> [To do]
Set down, please, without alteration, the lines of the entries below from the first through the one containing "(Z.of_nat (length alerts)));".

> [Recorded information]
___

(** Steps 2 to 5 of [main] and the response, for a non-empty snapshot. *)
Definition analyze_and_alert (event : value) (cfg : config)
           (hos_clocks : list value) (current_time : datetime)
  : io response :=
  let alert_config := Alerting.mk_config (webhook_url cfg)
                                         (email_recipients cfg) true in
  let utcnow_iso := fun t => isoformat (utcnow t) in
  emit (Stdout [Lit newline; Lit "Analyzing PC duration..."]) ;;
  results <~ lift (PcAnalyzer.analyze_all_clocks
                     fromisoformat (pc_threshold_hours cfg)
                     hos_clocks current_time) ;;
  let drivers_in_pc := filter PcAnalyzer.is_currently_in_pc results in
  emit (Stdout [Lit "   ";
               Shown (VInt (Z.of_nat (length drivers_in_pc)));
               Lit " drivers currently in PC"]) ;;
  let alerts := PcAnalyzer.get_alerts results in
  emit (Stdout [Lit "   "; Shown (VInt (Z.of_nat (length alerts)));
               Lit " drivers exceeding ";
               Shown (VFloat (pc_threshold_hours cfg));
               Lit " hour threshold"]) ;;
  alert_results <~
    match alerts with
    | [] => ret None
    | _ :: _ =>
        emit (Stdout [Lit newline; Lit "Sending alerts..."]) ;;
        let alert_payloads := map (PcAnalyzer.to_dict isoformat) alerts in
        sent <~ Alerting.send_bulk_alerts http_post utcnow_iso alert_config
                                          alert_payloads ;;
        ret (Some sent)
    end ;;
  let s := summary_of (pc_threshold_hours cfg) hos_clocks results in
  Alerting.send_summary alert_config (summary_dict s) ;;
  event_body <~ lift (get event "body" (VDict [])) ;;
  detailed <~ lift (get event_body "include_all_pc_drivers" VNone) ;;
  ret (mk_response 200
         (Success s (map (PcAnalyzer.to_dict isoformat) alerts) alert_results
                  (if truthy detailed
                   then Some (map (PcAnalyzer.to_dict isoformat)
                                  drivers_in_pc)
                   else None))).
Section SubmitRaises.

Variable self : AluminatiEnergyTracker.
Variables (model_size_gb : float) (num_gpus : Z) (gpu_type : string).
Variables (duration_hours utilization_pct : float) (use_smart_agent : bool).
Variable notes : option string.
Variable max_retries : Z.

Local Abbreviation payload :=
  (build_payload model_size_gb num_gpus gpu_type duration_hours
     utilization_pct use_smart_agent notes).

Local Abbreviation req := (submit_request self payload).

Local Abbreviation submit :=
  (submit_workload self model_size_gb num_gpus gpu_type duration_hours
     utilization_pct use_smart_agent notes max_retries).


End SubmitRaises.

(* ===================================================================== *)
(** ** The theorems above at the stubs *)

Lemma init_drops_all_trailing_slashes_witness :
  api_base_url (__init__ ("https://aluminatiai.com" ++ slashes 2)) =
  "https://aluminatiai.com".
Proof.
  apply (init_drops_all_trailing_slashes "https://aluminatiai.com" 2).
  reflexivity.
Defined.

Lemma submit_workload_failure_log_witness :
  example_submit 3 unavailable =
    (Raise (HTTPError 503),
     mk_world (later 3 (remote unavailable))
       (log unavailable ++
        failure_entries example_request 3 0 [HTTPError 503; HTTPError 503] ++
        [ Call example_request; Print (MsgAttemptFailed 3 3 (HTTPError 503));
          Print MsgAllFailed ])) /\
  total (sleeps_of
           (failure_entries example_request 3 0 [HTTPError 503; HTTPError 503] ++
            [ Call example_request; Print (MsgAttemptFailed 3 3 (HTTPError 503));
              Print MsgAllFailed ])) = 3.
Proof.
  apply (submit_workload_failure_log example_tracker 70 8 "H100" 72 85 true None 3
           unavailable).
  - lia.
  - intros i _. reflexivity.
Defined.

Lemma submit_workload_retry_then_success_witness :
  let w := after_timeouts 2 (respond 200 (Some stub_result)) in
  let evs :=
    failure_entries example_request 3 0 [TransportExn Timeout; TransportExn Timeout] ++
    Call example_request :: map Print (report_lines stub_result) in
  example_submit 3 w = (Ok stub_result, mk_world (later 3 (remote w)) (log w ++ evs)) /\
  total (sleeps_of evs) = 3.
Proof.
  apply (submit_workload_retry_then_success example_tracker 70 8 "H100" 72 85 true
           None 3 (after_timeouts 2 (respond 200 (Some stub_result))) 2 stub_result).
  - lia.
  - intros [| [| i]] Hi; try reflexivity. lia.
  - exists (mk_response 200 (Some stub_result) NotJSON). repeat split; reflexivity.
  - reflexivity.
  - reflexivity.
Defined.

___

> [Solution below]
(** Steps 2 to 5 of [main] and the response, for a non-empty snapshot. *)
Definition analyze_and_alert (event : value) (cfg : config)
           (hos_clocks : list value) (current_time : datetime)
  : io response :=
  let alert_config := Alerting.mk_config (webhook_url cfg)
                                         (email_recipients cfg) true in
  let utcnow_iso := fun t => isoformat (utcnow t) in
  emit (Stdout [Lit newline; Lit "Analyzing PC duration..."]) ;;
  results <~ lift (PcAnalyzer.analyze_all_clocks
                     fromisoformat (pc_threshold_hours cfg)
                     hos_clocks current_time) ;;
  let drivers_in_pc := filter PcAnalyzer.is_currently_in_pc results in
  emit (Stdout [Lit "   ";
               Shown (VInt (Z.of_nat (length drivers_in_pc)));
               Lit " drivers currently in PC"]) ;;
  let alerts := PcAnalyzer.get_alerts results in
  emit (Stdout [Lit "   "; Shown (VInt (Z.of_nat (length alerts)));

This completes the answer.